Em Portugal, o presidente não fez uso do veto e pelo voto foi permitido o aborto até a décima semana de gravidez. Esse assunto sempre dá o que falar.
No noticiário da noite, assisti uma reportagem que, com uma câmera escondida, denunciou uma clínica de abortos no sul do país. A clínica se intitulava "Planejamento Familiar" e as imagens mostram uma consulta onde o casal de jornalistas, que se passa por pacientes, é atendido por uma psiquiatra que avalia o caso. Num dado momento ela diz que nem família, nem amigos têm o direito de julgar a mulher que toma essa decisão e que cada pessoa sabe o que é melhor pra si.
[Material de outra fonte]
(* ===== verification/FilterBank.v ===== *)
(** The bank of filters that applies binary rules to the chart: [filter_bank]
    (src/sbmt_decoder/include/sbmt/search/filter_bank.hpp and impl/filter_bank.ipp).

    The bank has the chart, the maps of [RuleMap] and a filter for each span.  To
    combine two spans it goes by the cells of the first, the representatives of the
    right hand sides that start with their root, the edges of the second and the
    rules of the right hand side.  The reference is the loop over all rules. *)
From S2P Require Import Prelude Span PriorityTable PriorityQueue TokenStorage Token Edge EdgeEquivalence EdgeQueue FilterPredicate Chart EdgeFilter SortedCube Generator CubeHeap RuleMap SpanFilter.
Open Scope Z_scope.

Section bank.
Context {score info_type R G : Type} `{!ScoreOps score, !ScoreZero score, !InfoOps info_type}.
Context `{!Inhabited score, !Inhabited info_type}.
Abbreviation edge := (edge score info_type).
Abbreviation store := (equiv_store score info_type).
Abbreviation factory := (edge_factory score).
Context `{!GrammarOps R score edge store G, !Generator G (info_type * score * score)}.
Context `{!StdAlgorithms (alt_edge score), !StdAlgorithms (R * score), HC : !HashCombine}.
Context (max_equivalents : Z).
Context (pow_tm pow_info : score -> score) (info_heuristic : R -> score).
Abbreviation app := (list R * list positive * list positive)%type.
Abbreviation chart := (basic_chart score).
Implicit Types (σ : store) (ef : factory) (ch : chart) (r : R) (rs : list R) (apps : list app) (s : span_t).

(** [concrete_edge_factory::rule_heuristic]: the powers and the heuristic of the info
    are those of the factory. *)
Definition rule_heuristic r : score :=
  score_mul (score_mul (rule_score r) (pow_tm (rule_score_estimate r))) (pow_info (info_heuristic r)).

Abbreviation rule_key := (rule_key rule_rhs_size rule_rhs).
Abbreviation rules := (rules rule_rhs_size rule_rhs).
Abbreviation reps := (reps rule_rhs_size rule_rhs).

Section filters.
Context {F : Type} `{!SpanFilter (score := score) (info_type := info_type) (R := R) F}.

(** The factory's [create]. *)
Context (create : span_t -> F).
Depois surge outra matéria, dessa vez sem câmera escondida: é uma entrevista com a dona da clínica. E ela não se abala, não se mostra acuada ou culpada. Diz que as meninas por vários motivos chegam decididas a abortar. Que se não fizerem ali, vão procurar qualquer lugar sem a devida precaução e assistência médica adequada. O repórter então lembra que aborto é crime e a mulher fala calmamente:
- Sim. Mas entenda. Não é deixando na clandestinidade que vamos impedi-las de continuar fazendo isso.
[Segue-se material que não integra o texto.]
(** A graph that is part of a state [S], and what is called when a vertex is
    discovered and finished.  The vertices are numbered as they were added. *)
Record graph_visitor (S : Type) := mk_visitor {
  num_vertices : S -> nat;
  out_edges : S -> nat -> list nat;
  get_color : S -> nat -> color;
  put_color : nat -> color -> S -> S;
  discover_vertex : nat -> S -> option (result S);
  finish_vertex : nat -> S -> S
}.
Arguments mk_visitor {S}.
Arguments num_vertices {S}.
Arguments out_edges {S}.
Arguments get_color {S}.
Arguments put_color {S}.
Arguments discover_vertex {S}.
Arguments finish_vertex {S}.

Section runs.
Context {S : Type} (vis : graph_visitor S).
Implicit Types s : S.

(** The targets of out-edges, one after the other: one that is white is discovered,
    its own out-edges are followed, and it is finished.  [n] counts discoveries and roots. *)
Inductive edges_run : nat -> list nat -> S -> S -> Prop :=
| run_nil s : edges_run 0 [] s s
| run_seen n v vs s s' : get_color vis s v <> white -> edges_run n vs s s' -> edges_run n (v :: vs) s s'
| run_white n m v vs s s1 s2 s' :
    get_color vis s v = white ->
    discover_vertex vis v (put_color vis v gray s) = Some (Ok s1) ->
    edges_run n (out_edges vis s1 v) s1 s2 ->
    edges_run m vs (finish_vertex vis v (put_color vis v black s2)) s' ->
    edges_run (n + m + 1) (v :: vs) s s'.

(** The vertices are taken as roots, those too that are added on the way. *)
Inductive roots_run : nat -> nat -> S -> S -> Prop :=
| roots_end v s : num_vertices vis s = v -> roots_run 0 v s s
| roots_next n m v s s1 s' :
    (v < num_vertices vis s)%nat -> edges_run n [v] s s1 -> roots_run m (v + 1) s1 s' ->
    roots_run (n + m + 1) v s s'.

Definition whiten s : S := foldr (fun v s => put_color vis v white s) s (seq 0 (num_vertices vis s)).
Definition dfs_run (n : nat) s s' : Prop := roots_run n 0 (whiten s) s'.
End runs.

(** An order of the vertices in which every edge goes to an earlier one. *)
Definition edges_backward (out : nat -> list nat) (order : list nat) : Prop :=
  forall i u v, order !! i = Some u -> v ∈ out u -> v ∈ take i order.

(** [None] is memory that is exhausted, or for [topological_sort] a graph with a cycle
    ([not_a_dag]). *)
Class GraphAlgorithms := {
  vertex_limit : nat;
  depth_first_search {S} : graph_visitor S -> S -> option (result S);
  topological_sort : nat -> (nat -> list nat) -> option (list nat)
}.

Class GraphAlgorithmLaws `{!GraphAlgorithms} : Prop := {
  dfs_runs {S} (vis : graph_visitor S) n (s s' : S) :
    dfs_run vis n s s' -> (n <= vertex_limit)%nat -> depth_first_search vis s = Some (Ok s');
  topological_sort_ok n out order :
    order ≡ₚ seq 0 n -> edges_backward out order ->
    exists order', topological_sort n out = Some order' /\ order' ≡ₚ seq 0 n /\ edges_backward out order'
}.

(** * A search that makes the graph

    The visitor adds the edges of a vertex when the vertex is discovered, none of them
    to a vertex that is gray, and none at all beyond a depth: such a search ends, and
    the graph it leaves has no cycle. *)

Section making.
Context {S : Type} (vis : graph_visitor S).
Implicit Types s : S.
Abbreviation num := (num_vertices vis).
Abbreviation out := (out_edges vis).
Abbreviation col := (get_color vis).

(** [valid c s]: an invariant of the state, after at most [c] discoveries; [depth]
    counts the vertices that are discovered and not finished. *)
Class MakingVisitor (valid : nat -> S -> Prop) (depth : S -> nat) (max_depth max_out max_discoveries : nat) : Prop := {
  mv_put c v k s : valid c s -> valid c (put_color vis v k s);
  mv_put_color v k s w : col (put_color vis v k s) w = if decide (w = v) then k else col s w;
  mv_put_num v k s : num (put_color vis v k s) = num s;
  mv_put_out v k s w : out (put_color vis v k s) w = out s w;
  mv_put_depth v k s : depth (put_color vis v k s) = depth s;
  mv_finish c v s : valid c s -> valid c (finish_vertex vis v s);
  mv_finish_color v s w : col (finish_vertex vis v s) w = col s w;
  mv_finish_num v s : num (finish_vertex vis v s) = num s;
  mv_finish_out v s w : out (finish_vertex vis v s) w = out s w;
  mv_finish_depth v s : depth (finish_vertex vis v s) = pred (depth s);
  mv_discover c v s : valid c s -> (c < max_discoveries)%nat -> (v < num s)%nat -> out s v = [] ->
    exists s1, discover_vertex vis v s = Some (Ok s1) /\ valid (c + 1) s1 /\ depth s1 = (depth s + 1)%nat /\
      (num s <= num s1 <= num s + max_out)%nat /\ (length (out s1 v) <= max_out)%nat /\
      (forall w, (w < num s)%nat -> col s1 w = col s w /\ (w <> v -> out s1 w = out s w)) /\
      (forall w, (num s <= w < num s1)%nat -> col s1 w = white /\ out s1 w = [] /\ w ∈ out s1 v) /\
      (forall t, t ∈ out s1 v -> (t < num s1)%nat /\ col s1 t <> gray) /\
      ((max_depth <= depth s)%nat -> out s1 v = [])
}.

Context (valid : nat -> S -> Prop) (depth : S -> nat) (max_depth max_out max_discoveries : nat).
Context `{!MakingVisitor valid depth max_depth max_out max_discoveries}.

(** The discoveries below a vertex, [k] levels from the greatest depth. *)
Fixpoint below (k : nat) : nat := match k with O => 1 | Datatypes.S k => 1 + max_out * below k end.

(** What has been finished on the way from [s] to [s']: each vertex after those that
    its edges go to. *)
Record finished s s' (L : list nat) : Prop := {
  fi_nodup : NoDup L;
  fi_num : (num s <= num s')%nat;
  fi_black w : w ∈ L -> (w < num s')%nat /\ col s' w = black /\ ((w < num s)%nat -> col s w = white);
  fi_same w : (w < num s)%nat -> w ∉ L -> col s' w = col s w /\ out s' w = out s w;
  fi_new w : (num s <= w < num s')%nat -> w ∈ L;
  fi_order i u t : L !! i = Some u -> t ∈ out s' u -> ((t < num s)%nat /\ col s t = black) \/ t ∈ take i L
}.

(** White vertices have no edges yet. *)
Definition fresh_white s : Prop := forall w, (w < num s)%nat -> col s w = white -> out s w = [].

Lemma finished_nil s : finished s s [].
Proof.
  split; [constructor|done|by intros w ?%not_elem_of_nil|done|intros w Hw; lia|by intros i u t].
Qed.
Ainda pra ilustrar esse assunto, vi um filme onde uma mulher pacata e idônea, boa mãe e esposa, que toda manhã sai pra cuidar de pessoas doentes em seus domicílios, é condenada como criminosa por fazer abortos em meados do século, na Inglaterra. Ela não cobra nada pelo serviço e faz tudo com muito cuidado e limpeza, sem derramar uma gota de sangue. Com isso as meninas permanecem socialmente aceitas e ainda servíveis pra casar.
Quem deveria ser julgada e condenada? A médica que fez o aborto? Por que não a mãe desnaturada? A mãe que, irresponsável e imatura, em vários casos escolheu essa saída por mais de uma vez? Por que não o pai imoral? Que, em vários outros casos, forçou a moça, agiu com requintes de crueldade, usando e abusando da confiança da parceira? Muitos homens pacientemente namoram meninas novas com um único interesse.
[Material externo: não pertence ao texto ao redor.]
(* ===== verification/UnaryFilter.v ===== *)
(** What unary rule application asks of a filter, and the filter that takes every edge:
    [unary_filter_interface], [stub_unary_filter] and [exhaustive_unary_filter]
    (src/sbmt_decoder/include/sbmt/search/unary_filter_interface.hpp).

    A unary filter makes the edges of rules applied to one edge and hands them out one
    after the other.  Those it has are a list beside the edge filter they passed. *)
From S2P Require Import Prelude Span PriorityTable PriorityQueue TokenStorage Token Edge EdgeEquivalence EdgeQueue FilterPredicate EdgeFilter Generator SpanFilter.
Open Scope Z_scope.

Section unary_filter.
Context {score info_type R G : Type} `{!ScoreOps score, !ScoreZero score, !InfoOps info_type}.
Context `{!Inhabited score, !Inhabited info_type}.
Abbreviation edge := (edge score info_type).
Abbreviation store := (equiv_store score info_type).
Abbreviation factory := (edge_factory score).
Context `{!GrammarOps R score edge store G, !Generator G (info_type * score * score)}.
Context `{!StdAlgorithms (alt_edge score), HC : !HashCombine}.
Context (hash_token : indexed_token -> Z) (hash_span : span_t -> Z) (max_equivalents : Z).
Implicit Types (σ : store) (e : edge) (es : list edge) (ef : factory) (r : R).

(** [unary_filter_interface] *)
Class UnaryFilter (F : Type) := {
  uf_apply_rules : store -> factory -> positive -> list R -> F -> option (result (store * factory * F));
  uf_top : F -> option edge;
  uf_pop : F -> option F;
  uf_empty : F -> bool
}.

(** * [stub_unary_filter] *)

Section stub.
Context {P : Type} `{!FilterPredicate (score := score) (info_type := info_type) P}.
Abbreviation filter_of := (predicate_edge_filter (score := score) (P := P)).
Abbreviation filter_insert_edge := (filter_insert_edge hash_token hash_span max_equivalents).

Record stub_unary_filter := mk_stub {
  stub_filt : filter_of;
  storage : list edge
}.
Implicit Types f : stub_unary_filter.

Definition add_edge σ e f : option (result (bool * store * stub_unary_filter)) :=
  '(retval, σ, filt) ⇐ filter_insert_edge σ e (stub_filt f);
  Some (Ok (is_true retval, σ, mk_stub filt (if is_true retval then storage f ++ [e] else storage f))).

(** * [exhaustive_unary_filter]

    The fuel of the inner loop is the number of infos that one application makes. *)
Context (max_infos : nat).

Fixpoint add_generated (n : nat) σ (g : edge_generator score G) ef f : option (result (store * factory * stub_unary_filter)) :=
  if edge_generator_more g then
    match n with
    | O => None
    | S n => c ← edge_generator_call σ g ef;
             '(_, σ, f) ⇐ add_edge σ c.1.1 f;
             add_generated n σ c.1.2 c.2 f
    end
  else Some (Ok (σ, ef, f)).

Fixpoint exhaustive_unary_apply (source : positive) (rr : list R) σ ef f
  : option (result (store * factory * stub_unary_filter)) :=
  match rr with
  | [] => Some (Ok (σ, ef, f))
  | r :: rr =>
      g ← create_unary_edge ef σ r (Some source);
      '(σ, ef, f) ⇐ add_generated max_infos σ g ef f;
      exhaustive_unary_apply source rr σ ef f
  end.

#[export] Instance exhaustive_unary_filter : UnaryFilter stub_unary_filter := {|
  uf_apply_rules σ ef source rr f := exhaustive_unary_apply source rr σ ef f;
  uf_top f := head (storage f);
  uf_pop f := match storage f with [] => None | _ :: es => Some (mk_stub (stub_filt f) es) end;
  uf_empty f := match storage f with [] => true | _ => false end
|}.
End stub.

(** * What a unary filter promises

    [unary_edge] is an edge that a rule makes of one child. *)

Definition unary_edge σ (source : positive) r e : Prop :=
  exists i, σ !! source = Some i /\ rt e = rule_lhs r /\ rule_id e = rule_number r /\
    child0 e = Some source /\ child1 e = None /\ spn e = spn (m_rep i).

Definition unary_rule σ (source : positive) r : Prop :=
  exists i, σ !! source = Some i /\ equiv_empty i = false /\ rule_rhs r 0 = Some (rt (m_rep i)) /\ rule_rhs_size r = 1.

Abbreviation writes := (writes max_equivalents).
Abbreviation equiv_ok := (equiv_ok max_equivalents).
Abbreviation edge_equiv_max := (edge_equiv_max max_equivalents).

(** [holds j σ0 σ es f]: after at most [j] applications the filter has the edges [es]
    to hand out; the part [σ0] of the store is not its own and stays as it is.  It
    takes [max_rules] rules at a time, [max_calls] times, and makes at most
    [max_edges] edges each time. *)
Class UnaryFilterLaws {F} `{!UnaryFilter F} (max_rules max_calls max_edges : nat)
    (holds : nat -> store -> store -> list edge -> F -> Prop) : Prop := {
  ul_sub j σ0 σ es (f : F) : holds j σ0 σ es f -> σ0 ⊆ σ;
  ul_empty j σ0 σ es (f : F) : holds j σ0 σ es f -> uf_empty f = true <-> es = [];
  ul_next j σ0 σ e es (f : F) : holds j σ0 σ (e :: es) f -> uf_top f = Some e /\
    exists f', uf_pop f = Some f' /\ holds j σ0 σ es f';
  ul_write j σ0 σ es (f : F) l i : holds j σ0 σ es f -> σ !! l = None \/ is_Some (σ0 !! l) -> writes σ l i ->
    holds j (<[l := i]> σ0) (<[l := i]> σ) es f;
  ul_apply j σ0 σ ef (f : F) source rr : holds j σ0 σ [] f -> (j < max_calls)%nat ->
    (length rr <= max_rules)%nat -> (forall r, r ∈ rr -> unary_rule σ0 source r) ->
    exists σ' ef' f' es, uf_apply_rules σ ef source rr f = Some (Ok (σ', ef', f')) /\ holds (S j) σ0 σ' es f' /\
      (length es <= max_edges)%nat /\
      Forall (fun e => edge_ok σ0 e /\ 1 <= edge_equiv_max (pool_create e) /\ exists r, r ∈ rr /\ unary_edge σ0 source r e) es
}.

(** * The exhaustive filter keeps the promises *)

(** Every unary application makes at most [max_infos] infos. *)
Class UnaryInfos (max_infos : nat) : Prop := {
  ui_yields σ r (s : span_t) e : exists infos, yields (create_info σ r s [e]) infos /\ (length infos <= max_infos)%nat;
  ui_lhs r : is_null (rule_lhs r) = false
}.

Lemma create_unary_edge_ok ef σ r l i : σ !! l = Some i -> equiv_empty i = false ->
  rule_rhs r 0 = Some (rt (m_rep i)) -> rule_rhs_size r = 1 ->
  create_unary_edge ef σ r (Some l) = Some (new_edge_generator r (create_info σ r (spn (m_rep i)) [m_rep i])
    (get_cell_heuristic ef (rule_lhs r) (spn (m_rep i))) (Some l) None).
Proof.
  intros Hl He Hr Hs. unfold create_unary_edge, representative, assert_rhs. cbn [deref].
  rewrite Hl; cbn [mbind option_bind]. rewrite He; cbn [negb assert_true mbind option_bind].
  rewrite Hr; cbn [mbind option_bind]. unfold indexed_equal. rewrite Z.eqb_refl. cbn [assert_true mbind option_bind].
  by rewrite Hs.
Qed.

(** A unary rule makes one edge for each info. *)
Lemma unary_rule_makes σ0 σ ef r l i (infos : list (info_type * score * score)) :
  σ0 ⊆ σ -> σ0 !! l = Some i -> equiv_empty i = false -> rule_rhs r 0 = Some (rt (m_rep i)) -> rule_rhs_size r = 1 ->
  yields (create_info σ r (spn (m_rep i)) [m_rep i]) infos ->
  exists g, create_unary_edge ef σ r (Some l) = Some g /\
    makes σ0 g (edge_of_info ef r (Some l) None (spn (m_rep i)) (fun x => score_mul x (inside (m_rep i))) <$> infos).
Proof.
  intros Hσ Hl He Hr Hs Hy. rewrite (create_unary_edge_ok ef σ r l i) by (done || by eapply lookup_weaken).
  eexists. split; [done|]. revert Hy. generalize (create_info σ r (spn (m_rep i)) [m_rep i]).
  intros gen Hy. induction Hy as [gen Hm|gen v gen' infos Hm Hp Hpop Hy IH]; [by constructor|].
  cbn [fmap list_fmap]. econstructor; [done| |exact IH]. intros σ' ef' Hσ'.
  unfold edge_generator_call, gcall, new_edge_generator. cbn [eg_generator tm_inside tm_heuristic eg_rule_id eg_root eg_e1 eg_e2].
  rewrite Hp; cbn [mbind option_bind]. rewrite Hpop; cbn [mbind option_bind]. destruct v as [[inf ins] h].
  unfold new_edge. cbn [deref]. by rewrite (lookup_weaken _ _ _ _ Hl Hσ').
Qed.

Section laws.
Context `{!StdAlgorithmLaws (alt_edge score), !InfoLaws info_type, !StrictWeak (score_lt (S := score)), !ScoreZeroLaws score}.
Context {P : Type} `{!FilterPredicate (score := score) (info_type := info_type) P, !PredicateSafe hash_token hash_span max_equivalents P}.
Context (max_infos max_rules max_calls : nat) `{!UnaryInfos max_infos}.
Context (Hmax : 1 <= u32 max_equivalents).
Implicit Types f : stub_unary_filter (P := P).

Context (Hcalls : insertion_bound (max_calls * (max_rules * max_infos)) <= pq_limit).
Abbreviation filter_beside := (filter_beside hash_token hash_span max_equivalents).

Definition stub_holds (j : nat) σ0 σ es f : Prop :=
  storage f = es /\ exists n, (n <= j * (max_rules * max_infos))%nat /\ filter_beside σ0 n σ (stub_filt f).

(** The edges that were added are some of [es]. *)
Definition added σ0 (n : nat) f es σ' f' : Prop :=
  filter_beside σ0 (n + length es) σ' (stub_filt f') /\
  exists new, storage f' = storage f ++ new /\ new `sublist_of` es.

Lemma added_app σ0 n f es1 σ1 f1 es2 σ2 f2 : added σ0 n f es1 σ1 f1 -> added σ0 (n + length es1) f1 es2 σ2 f2 ->
  added σ0 n f (es1 ++ es2) σ2 f2.
Proof.
  intros [_ (new1&H1&Hs1)] [Hb (new2&H2&Hs2)]. split; [by rewrite length_app, Nat.add_assoc|].
  exists (new1 ++ new2). split; [by rewrite H2, H1, app_assoc|by apply sublist_app].
Qed.

Lemma insertion_bound_mono n m : (n <= m)%nat -> insertion_bound n <= insertion_bound m.
Proof. unfold insertion_bound. nia. Qed.

Lemma add_edge_added σ0 n σ e f : filter_beside σ0 n σ (stub_filt f) -> edge_ok σ0 e ->
  1 <= edge_equiv_max (pool_create e) -> insertion_bound (S n) <= pq_limit ->
  exists b σ' f', add_edge σ e f = Some (Ok (b, σ', f')) /\ added σ0 n f [e] σ' f'.
Proof.
  intros Hf He Hm Hn. destruct (filter_beside_step hash_token hash_span max_equivalents σ0 n σ (stub_filt f) e Hf He Hm Hn)
    as (t&σ'&q'&Hins&Hq'). unfold add_edge. rewrite Hins. clear Hins. cbn [rbind mbind option_bind].
  eexists _, _, _. split; [done|]. split; [cbn [length stub_filt]; by rewrite Nat.add_1_r|].
  destruct (is_true t); cbn [storage]; [by exists [e]|].
  exists []. rewrite app_nil_r. split; [done|apply sublist_nil_l].
Qed.

Lemma add_generated_added σ0 n σ g ef f es k : makes σ0 g es -> (length es <= k)%nat ->
  Forall (fun e => edge_ok σ0 e /\ 1 <= edge_equiv_max (pool_create e)) es ->
  filter_beside σ0 n σ (stub_filt f) -> insertion_bound (n + length es) <= pq_limit ->
  exists σ' ef' f', add_generated k σ g ef f = Some (Ok (σ', ef', f')) /\ added σ0 n f es σ' f'.
Proof.
  intros Hg. revert n σ ef f k. induction Hg as [g Hm|g e g' es Hm Hcall Hg IH]; intros n σ ef f k Hk Hes Hf Hn.
  - exists σ, ef, f. split; [destruct k; cbn [add_generated]; by rewrite Hm|].
    split; [cbn [length]; by rewrite Nat.add_0_r|]. exists []. by rewrite app_nil_r.
  - destruct k as [|k]; [cbn in Hk; lia|]. cbn [add_generated length] in *. rewrite Hm.
    rewrite Hcall by apply (fb_sub _ _ _ _ _ _ _ Hf). cbn [mbind option_bind fst snd].
    apply Forall_cons in Hes as [[He Hme] Hes].
    destruct (add_edge_added σ0 n σ e f Hf He Hme) as (b&σ1&f1&->&Hf1).
    { etrans; [|exact Hn]. apply insertion_bound_mono. lia. }
    cbn [rbind mbind option_bind]. pose proof (proj1 Hf1) as Hb1. cbn [length] in Hb1. rewrite Nat.add_1_r in Hb1.
    destruct (IH (S n) σ1 (log_create_edge ef) f1 k ltac:(lia) Hes Hb1) as (σ2&ef2&f2&->&Hf2).
    { by replace (S n + length es)%nat with (n + S (length es))%nat by lia. }
    exists σ2, ef2, f2. split; [done|]. apply (added_app σ0 n f [e] σ1 f1 es); [done|]. by rewrite Nat.add_1_r.
Qed.

(** Every edge an application makes is of the rule and the child. *)
Lemma edge_of_info_unary σ0 ef r l i v : σ0 !! l = Some i -> equiv_empty i = false ->
  let e := edge_of_info ef r (Some l) None (spn (m_rep i)) (fun x => score_mul x (inside (m_rep i))) v in
  edge_ok σ0 e /\ 1 <= edge_equiv_max (pool_create e) /\ unary_edge σ0 l r e.
Proof.
  intros Hl He e. split; [|split].
  - split; [apply ui_lhs|]. split; [by exists i|done].
  - unfold EdgeEquivalence.edge_equiv_max, UINT_MAX. case_bool_decide; lia.
  - by exists i.
Qed.

Lemma exhaustive_unary_apply_added σ0 n σ source rr ef f : (forall r, r ∈ rr -> unary_rule σ0 source r) ->
  filter_beside σ0 n σ (stub_filt f) -> insertion_bound (n + length rr * max_infos) <= pq_limit ->
  exists σ' ef' f' es, exhaustive_unary_apply max_infos source rr σ ef f = Some (Ok (σ', ef', f')) /\ added σ0 n f es σ' f' /\
    (length es <= length rr * max_infos)%nat /\
    Forall (fun e => edge_ok σ0 e /\ 1 <= edge_equiv_max (pool_create e) /\ exists r, r ∈ rr /\ unary_edge σ0 source r e) es.
Proof.
  revert n σ ef f. induction rr as [|r rr IH]; intros n σ ef f Hrr Hf Hn; cbn [exhaustive_unary_apply].
  { exists σ, ef, f, []. split; [done|]. split; [|done]. split; [cbn [length]; by rewrite Nat.add_0_r|].
    exists []. by rewrite app_nil_r. }
  destruct (Hrr r ltac:(left)) as (i&Hi&He&Hr0&Hs1).
  destruct (ui_yields σ r (spn (m_rep i)) (m_rep i)) as (infos&Hy&Hl).
  destruct (unary_rule_makes σ0 σ ef r source i infos (fb_sub _ _ _ _ _ _ _ Hf) Hi He Hr0 Hs1 Hy) as (g&->&Hg).
  cbn [mbind option_bind]. set (es1 := edge_of_info _ _ _ _ _ _ <$> infos) in Hg.
  assert (Hes1 : Forall (fun e => edge_ok σ0 e /\ 1 <= edge_equiv_max (pool_create e) /\ unary_edge σ0 source r e) es1).
  { apply Forall_fmap, Forall_forall. intros v _. by apply edge_of_info_unary. }
  assert (Hlen1 : (length es1 <= max_infos)%nat) by (unfold es1; by rewrite length_fmap).
  destruct (add_generated_added σ0 n σ g ef f es1 max_infos Hg Hlen1) as (σ1&ef1&f1&->&Hf1); [|done| |].
  { eapply Forall_impl; [exact Hes1|]. by intros e (?&?&_). }
  { etrans; [|exact Hn]. apply insertion_bound_mono. cbn [length]. lia. }
  cbn [rbind mbind option_bind].
  destruct (IH (n + length es1)%nat σ1 ef1 f1) as (σ2&ef2&f2&es2&->&Hf2&Hlen2&Hes2);
    [intros x Hx; apply Hrr; by right|apply Hf1| |].
  { etrans; [|exact Hn]. apply insertion_bound_mono. cbn [length]. lia. }
  exists σ2, ef2, f2, (es1 ++ es2). split; [done|]. split; [by apply (added_app σ0 n f es1 σ1 f1)|].
  split; [rewrite length_app; cbn [length]; lia|]. apply Forall_app. split.
  - eapply Forall_impl; [exact Hes1|]. intros e (?&?&?). split; [done|]. split; [done|]. exists r. split; [left|done].
  - eapply Forall_impl; [exact Hes2|]. intros e (?&?&x&?&?). split; [done|]. split; [done|]. exists x. split; [by right|done].
Qed.

#[export] Instance exhaustive_unary_laws :
  UnaryFilterLaws (UnaryFilter0 := exhaustive_unary_filter max_infos) max_rules max_calls (max_rules * max_infos) stub_holds.
Proof.
  split.
  - intros j σ0 σ es f [_ (n&_&Hf)]. apply Hf.
  - intros j σ0 σ es f [<- _]. cbn. by destruct (storage f).
  - intros j σ0 σ e es f [Hs Hf]. cbn. rewrite Hs. split; [done|]. eexists. split; [done|]. by split.
  - intros j σ0 σ es f l i [Hs (n&Hn&Hf)] Hl Hw. split; [done|]. exists n. split; [done|]. by apply filter_beside_write.
  - intros j σ0 σ ef f source rr [Hs (n&Hn&Hf)] Hj Hrr Hrules.
    assert (Hmade : (length rr * max_infos <= max_rules * max_infos)%nat) by (by apply Nat.mul_le_mono_r).
    assert (Hall : (S j * (max_rules * max_infos) <= max_calls * (max_rules * max_infos))%nat) by (apply Nat.mul_le_mono_r; lia).
    rewrite Nat.mul_succ_l in Hall.
    destruct (exhaustive_unary_apply_added σ0 n σ source rr ef f Hrules Hf) as (σ'&ef'&f'&es&Hrun&[Hb (new&Hst&Hsub)]&Hlen&Hes).
    { etrans; [|exact Hcalls]. apply insertion_bound_mono. lia. }
    exists σ', ef', f', new. split; [exact Hrun|]. rewrite Hs in Hst. split; [split; [done|]|split].
    + exists (n + length es)%nat. split; [lia|done].
    + apply sublist_length in Hsub. lia.
    + rewrite Forall_forall in Hes. apply Forall_forall. intros e He. apply Hes. by eapply elem_of_sublist.
Qed.

(** A new filter owns nothing. *)
Lemma stub_holds_new p (f0 : predicate_edge_filter (P := P)) σ : new_filter p = Some (Ok f0) -> stub_holds 0 σ σ [] (mk_stub f0 []).
Proof.
  intros Hf. destruct (filter_beside_new hash_token hash_span max_equivalents σ f0 p Hf) as [Hb _].
  split; [reflexivity|]. exists 0%nat. split; [lia|exact Hb].
Qed.
End laws.
End unary_filter.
Cada pessoa não deveria ter a liberdade de decidir o que é melhor pra si? É proibido fumar? É proibido beber álcool? Não são drogas mortais, o cigarro e o álcool? E as pessoas não fazem mal a si com esses vícios? Não morrem de câncer, de cirrose? E não fazem tudo isso em liberdade de escolha?
E a eutanásia? Quem desliga o aparelho ou aplica a injeção é culpado? Não? Porque foi o paciente que pediu? Em que estado de consciência e racionalidade ele pediu? Será que um feto sensato, nesse mundo doente, não pediria o mesmo?
É esse o caso? O feto não tem poder de escolha? Tem quem diga que o feto já é um ser humano. Religiosos dizem que já tem alma. Outros dizem que não. Que em certas estados da gravidez não passa de uma combinação química.
Até certa idade, a criança não é responsabilidade da mãe? Quem responde por ela? Pelo menor infrator, não são os pais que assumem a culpa? Ora, se o feto, dentro dessa cronologia, vem antes da fase criança, não é a mãe então que responde pelo feto, já que ele inda não pode decidir por si?
É justo tirar o filho obeso de uma mãe? A criança, nesse caso, pode falar por si? Quem decide que o governo tem essa autoridade? E quem decide que uma mãe carregando um feto não tem também?
É assassinato o que o espermatozóide escolhido faz com os outros espermatozóides que não conseguem chegar ao óvulo? Esse espermatozóide matou futuros seres humanos? Deve ser julgado e condenado por isso?
Com que julgamento moral pode a humanidade condenar o aborto como assassinato, se ela própria vem se encarregando de matar milhões em guerras, execuções, intolerâncias e descasos com a vida humana?
Se o feto pedisse pra não nascer, nesse caso, não seria crime?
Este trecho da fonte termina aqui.